Task:
Searching the material below, find each line that includes the word "match", and copy it.

━━━━━━━━

Lemma settle_nil sealed h o ts : Schedule.settle sealed h o ts = [] ↔ h = [].
Proof.
  unfold Schedule.settle. pose proof (visible_le h o) as Hv. destruct (Schedule.visibleAt h o) as [|v]; [done|].
  destruct (drop v h) as [|a rest] eqn:E; [|split; [done|intros ->; by destruct v]]. apply (f_equal length) in E. rewrite length_drop in E. cbn in E. lia.
Qed.

Lemma settle_typed sealed h o ts : is_long ts → schedule_typed h → schedule_typed (Schedule.settle sealed h o ts).
Proof.
  intros Ht [Hl Hh]. unfold Schedule.settle. destruct (Schedule.visibleAt h o) as [|v]; [done|]. destruct (drop v h) as [|a rest] eqn:E; [by split; [cbn; lia|]|].
  assert (Forall (λ a, is_long a.1 ∧ is_long a.2) (a :: rest)) as Hd by (rewrite <-E; by apply Forall_drop). apply Forall_cons in Hd as [[H1 H2] Hd].
  apply (f_equal length) in E. rewrite length_drop in E. cbn in E. split; [cbn; lia|]. constructor; [|done]. cbn. split; [done|].
  unfold Schedule.resolvedTime. by destruct (_ && _).
Qed.

(** The switch is one that a snapshot can hold. *)
Record switch_kept (s : SealerSt) : Prop := {
  wk_typed : switch_typed (versions s);
  wk_ok : switch_ok (versions s);
  wk_sealed : ule (VersionSwitch.sealedOrigin (versions s)) (l1Origin s) = true;
}.
(** ** Extraction *)

(** What one account of the state contributes. *)
Definition account_part (e : Address * Account) : list AccountEntry :=
  if touched e.2 then let i := acc_info e.2 in [(e.1, mkFields (info_nonce i) (info_balance i) (info_code_hash i))] else [].
Definition storage_part (e : Address * Account) : list StorageEntry :=
  if touched e.2 then WriteSet.push_evm_state_storage e.1 (acc_storage e.2) else [].
Definition code_part (e : Address * Account) : list CodeEntry :=
  match touched e.2, info_code (acc_info e.2) with
  | true, Some b => let h := info_code_hash (acc_info e.2) in
    if created e.2 && negb (h =? KECCAK_EMPTY)%N && negb (bool_decide (b = [])) then [(h, b)] else []
  | _, _ => []
  end.

Lemma from_evm_state_parts st : WriteSet.from_evm_state st =
  WriteSet.finish (WriteSet.mk (st ≫= account_part) (st ≫= storage_part) (st ≫= code_part)).
Proof.
  unfold WriteSet.from_evm_state. f_equal.
  assert (∀ ws, fold_left (λ ws '(addr, a), WriteSet.push_evm_state_account ws addr a) st ws =
    WriteSet.mk (WriteSet.accounts ws ++ (st ≫= account_part)) (WriteSet.storage ws ++ (st ≫= storage_part))
      (WriteSet.code ws ++ (st ≫= code_part))) as H; [|exact (H _)].
  induction st as [|[addr a] st IH]; intros ws; cbn [fold_left mbind list_bind]; [by destruct ws; rewrite !app_nil_r|].
  rewrite IH. unfold WriteSet.push_evm_state_account, account_part at 2, storage_part at 2, code_part at 2. cbn [fst snd].
  destruct (touched a); cbn; [|done]. by rewrite <-!app_assoc; destruct (info_code _).
Qed.

(** Sorting by key forgets the order of entries whose keys determine them. *)
Lemma merge_sort_entries_perm {K V} `{KeyOrder K} (l l' : list (K * V)) :
  (∀ k v v', (k, v) ∈ l → (k, v') ∈ l → v = v') → l ≡ₚ l' → merge_sort entry_le l = merge_sort entry_le l'.
Proof.
  intros Hu Hp. apply (StronglySorted_unique_strong entry_le); [|by apply (StronglySorted_merge_sort entry_le)..|by rewrite !(merge_sort_Permutation entry_le)].
  intros [k v] [k' v']. rewrite !(merge_sort_Permutation entry_le). intros Hin Hin' Hle Hle'. rewrite <-Hp in Hin'.
  unfold entry_le in *. cbn in *. assert (k = k') as -> by (by apply key_le_eq). f_equal. by eapply Hu.
Qed.

(** Two listings of one state: the accounts, and the slots of each, in any order. *)
Definition same_account (x y : Address * Account) : Prop :=
  x.1 = y.1 ∧ acc_info x.2 = acc_info y.2 ∧ touched x.2 = touched y.2 ∧ created x.2 = created y.2 ∧
  acc_storage x.2 ≡ₚ acc_storage y.2.
Definition same_state (s1 s2 : EvmState) : Prop := ∃ s, s ≡ₚ s2 ∧ Forall2 same_account s1 s.

(** A state is a map of maps, and a hash has one code behind it. *)
Record state_ok (st : EvmState) : Prop := {
  state_ok_keys : NoDup st.*1;
  state_ok_slots : Forall (λ e, NoDup (acc_storage e.2).*1) st;
  state_ok_codes : ∀ h b b', (h, b) ∈ st ≫= code_part → (h, b') ∈ st ≫= code_part → b = b';
}.

Lemma account_part_unique st a f f' : NoDup st.*1 → (a, f) ∈ st ≫= account_part → (a, f') ∈ st ≫= account_part → f = f'.
Proof.
  intros Hnd (x & Hx & Hin)%list_elem_of_bind (y & Hy & Hin')%list_elem_of_bind. destruct x as [a1 x], y as [a2 y].
  unfold account_part in Hx, Hy. cbn in *. destruct (touched x), (touched y); try by apply elem_of_nil in Hx || apply elem_of_nil in Hy.
  apply list_elem_of_singleton in Hx as [= -> ->]. apply list_elem_of_singleton in Hy as [= -> ->].
  by rewrite (NoDup_fmap_fst_eq _ _ _ _ Hnd Hin Hin').
Qed.

Lemma storage_part_elem e a k v : ((a, k), v) ∈ storage_part e →
  touched e.2 = true ∧ a = e.1 ∧ ∃ s, (k, s) ∈ acc_storage e.2 ∧ v = present_value s ∧ original_value s ≠ present_value s.
Proof.
  unfold storage_part, WriteSet.push_evm_state_storage. destruct (touched e.2); [|by intros ?%elem_of_nil].
  intros ([k' s] & Hin & Hs)%list_elem_of_omap. destruct (N.eqb_spec (original_value s) (present_value s)); [done|].
  injection Hs as <- <- <-. split; [done|]. split; [done|]. by exists s.
Qed.

Lemma storage_part_unique st key v v' : state_ok st → (key, v) ∈ st ≫= storage_part → (key, v') ∈ st ≫= storage_part → v = v'.
Proof.
  intros [Hnd Hs _] ([a1 x] & Hx & Hin)%list_elem_of_bind ([a2 y] & Hy & Hin')%list_elem_of_bind. destruct key as [a k].
  apply storage_part_elem in Hx as (_ & -> & s & Hsx & -> & _). apply storage_part_elem in Hy as (_ & He & s' & Hsy & -> & _).
  cbn in *. subst a2. rewrite <-(NoDup_fmap_fst_eq _ _ _ _ Hnd Hin Hin') in Hsy. rewrite Forall_forall in Hs.
  by rewrite (NoDup_fmap_fst_eq _ _ _ _ (Hs _ Hin) Hsx Hsy).
Qed.

Lemma same_parts s1 s2 : same_state s1 s2 → (s1 ≫= account_part) ≡ₚ (s2 ≫= account_part) ∧
  (s1 ≫= storage_part) ≡ₚ (s2 ≫= storage_part) ∧ (s1 ≫= code_part) ≡ₚ (s2 ≫= code_part).
Proof.
  intros (s & Hp & Hf). rewrite <-Hp. clear Hp s2. induction Hf as [|x y l l' (E1 & Ei & Et & Ec & Hs) _ (IHa & IHs & IHc)]; [done|].
  rewrite !bind_cons, IHa, IHs, IHc. repeat split; apply Permutation_app_tail.
  - unfold account_part. by rewrite E1, Ei, Et.
  - unfold storage_part, WriteSet.push_evm_state_storage. rewrite E1, Et. destruct (touched y.2); [|done]. by rewrite Hs.
  - unfold code_part. by rewrite Et, Ei, Ec.
Qed.

(** *** Lookups in an extracted write set *)

Lemma find_entry_elem {K V} `{EqDecision K} (l : list (K * V)) k v : find_entry k l = Some v → (k, v) ∈ l.
Proof.
  induction l as [|[k' v'] l IH]; cbn; [done|]. case_decide; [intros [= ->]; subst; left|intros Hf; right; by apply IH].
Qed.

Lemma find_entry_iff {K V} `{EqDecision K} (l : list (K * V)) k v :
  (∀ v v', (k, v) ∈ l → (k, v') ∈ l → v = v') → find_entry k l = Some v ↔ (k, v) ∈ l.
Proof.
  intros Hu. split; [apply find_entry_elem|]. intros Hin. destruct (find_entry k l) as [w|] eqn:E.
  - f_equal. by apply Hu; [apply find_entry_elem|].
  - exfalso. revert Hin E. clear Hu. induction l as [|[k' v'] l IH]; cbn; [by intros ?%elem_of_nil|].
    rewrite elem_of_cons. case_decide; [done|]. intros [[= -> ->]|?]; [done|by apply IH].
Qed.

(** Keys determine entries. *)
Definition keyed {K V} (l : list (K * V)) : Prop := ∀ k v v', (k, v) ∈ l → (k, v') ∈ l → v = v'.

Lemma keyed_perm {K V} (l l' : list (K * V)) : l ≡ₚ l' → keyed l → keyed l'.
Proof. intros Hp Hl k v v'. rewrite <-Hp. apply Hl. Qed.

Lemma extend_lookup {K V} `{Countable K} (m : gmap K V) l k : keyed l →
  PendingDelta.extend m l !! k = match find_entry k l with Some v => Some v | None => m !! k end.
Proof.
  unfold PendingDelta.extend. revert m. induction l as [|[k' v] l IH]; intros m Hl; cbn; [done|].
  rewrite IH by (intros ??? Hv Hv'; eapply Hl; by right). destruct (find_entry k l) as [w|] eqn:E; case_decide as Hk; subst.
  - f_equal. eapply Hl; [right; by apply find_entry_elem|left].
  - done.
  - by rewrite lookup_insert_eq.
  - by rewrite lookup_insert_ne.
Qed.

Lemma find_entry_nodup {K V} `{EqDecision K} (l : list (K * V)) k v : NoDup l.*1 → find_entry k l = Some v ↔ (k, v) ∈ l.
Proof. intros Hnd. apply find_entry_iff. intros ??. by apply NoDup_fmap_fst_eq. Qed.

Definition fields_of (acc : Account) : AccountFields :=
  let i := acc_info acc in mkFields (info_nonce i) (info_balance i) (info_code_hash i).

Lemma account_part_elem st a f : (a, f) ∈ st ≫= account_part ↔ ∃ acc, (a, acc) ∈ st ∧ touched acc = true ∧ f = fields_of acc.
Proof.
  rewrite list_elem_of_bind. split.
  - intros ([a' acc] & Hf & Hin). unfold account_part in Hf. cbn in Hf. destruct (touched acc) eqn:Et; [|by apply elem_of_nil in Hf].
    apply list_elem_of_singleton in Hf as [= -> ->]. by exists acc.
  - intros (acc & Hin & Et & ->). exists (a, acc). split; [|done]. unfold account_part. cbn. rewrite Et. by apply list_elem_of_singleton.
Qed.

Lemma account_from_state st a : NoDup st.*1 → WriteSet.account (WriteSet.from_evm_state st) a =
  (acc ← find_entry a st; if touched acc then Some (fields_of acc) else None).
Proof.
  intros Hnd. rewrite from_evm_state_parts. unfold WriteSet.account, WriteSet.finish. cbn. apply option_eq. intros f.
  rewrite find_entry_iff; [rewrite (merge_sort_Permutation entry_le)|intros ??; rewrite !(merge_sort_Permutation entry_le); by apply account_part_unique].
  rewrite account_part_elem, bind_Some. split.
  - intros (acc & Hin & Et & ->). exists acc. rewrite Et. split; [by apply find_entry_nodup|done].
  - intros (acc & Hf & He). destruct (touched acc) eqn:Et; [|done]. injection He as <-. exists acc. by rewrite find_entry_nodup in Hf.
Qed.

Lemma slot_from_state st a k : state_ok st → find_entry (a, k) (WriteSet.storage (WriteSet.from_evm_state st)) =
  (acc ← find_entry a st; s ← (if touched acc then find_entry k (acc_storage acc) else None);
   if (original_value s =? present_value s)%N then None else Some (present_value s)).
Proof.
  intros Hok. pose proof Hok as [Hnd Hs _]. rewrite from_evm_state_parts. unfold WriteSet.finish. cbn. apply option_eq. intros v.
  rewrite find_entry_iff; [rewrite (merge_sort_Permutation entry_le)|intros ??; rewrite !(merge_sort_Permutation entry_le); by apply storage_part_unique].
  rewrite list_elem_of_bind, bind_Some. rewrite Forall_forall in Hs. split.
  - intros ([a' acc] & Hp & Hin). apply storage_part_elem in Hp as (Et & -> & s & Hk & -> & Hne). exists acc. cbn in *.
    split; [by apply find_entry_nodup|]. rewrite Et, bind_Some. exists s. split; [apply find_entry_nodup; [by apply (Hs _ Hin)|done]|].
    by rewrite (proj2 (N.eqb_neq _ _) Hne).
  - intros (acc & Hf & He). apply find_entry_nodup in Hf; [|done]. destruct (touched acc) eqn:Et; [|done].
    apply bind_Some in He as (s & Hk & Hv). destruct (N.eqb_spec (original_value s) (present_value s)); [done|]. injection Hv as <-.
    exists (a, acc). split; [|done]. unfold storage_part. cbn. rewrite Et. apply list_elem_of_omap. exists (k, s).
    split; [by apply find_entry_elem|]. by rewrite (proj2 (N.eqb_neq _ _) n).
Qed.

(** C29. The write set of a transaction, and so its hash, does not depend on the order
    in which revm lists the accounts and slots that it touched. *)
Theorem extraction_canonical (s1 s2 : EvmState) : state_ok s1 → same_state s1 s2 →
  WriteSet.from_evm_state s1 = WriteSet.from_evm_state s2.
Proof.
  intros Hok (Ha & Hs & Hc)%same_parts. rewrite !from_evm_state_parts. unfold WriteSet.finish. cbn.
  f_equal; apply merge_sort_entries_perm; try done.
  - intros ???. apply account_part_unique, Hok.
  - intros ???. by apply storage_part_unique.
  - apply Hok.
Qed.

Lemma extraction_canonical_witness :
  let x := (5%N, mkAccount (mkInfo 7 1 KECCAK_EMPTY None) [(1, mkSlot 0 4); (2, mkSlot 9 9)]%N true false false) in
  let x' := (5%N, mkAccount (mkInfo 7 1 KECCAK_EMPTY None) [(2, mkSlot 9 9); (1, mkSlot 0 4)]%N true false false) in
  let y := (3%N, mkAccount (mkInfo 0 1 9 (Some [96%N])) [] true true false) in
  WriteSet.from_evm_state [x; y] = WriteSet.from_evm_state [y; x'].
Proof.
  intros x x' y. apply (extraction_canonical [x; y] [y; x']).
  - split; [by repeat constructor; set_solver|by repeat constructor; set_solver|]. intros h b b' Hb Hb'. cbn in Hb, Hb'. set_solver.
  - exists [x'; y]. split; [constructor|]. repeat constructor.
Defined.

━━━━━━━━

Final answer:
  match touched e.2, info_code (acc_info e.2) with
  PendingDelta.extend m l !! k = match find_entry k l with Some v => Some v | None => m !! k end.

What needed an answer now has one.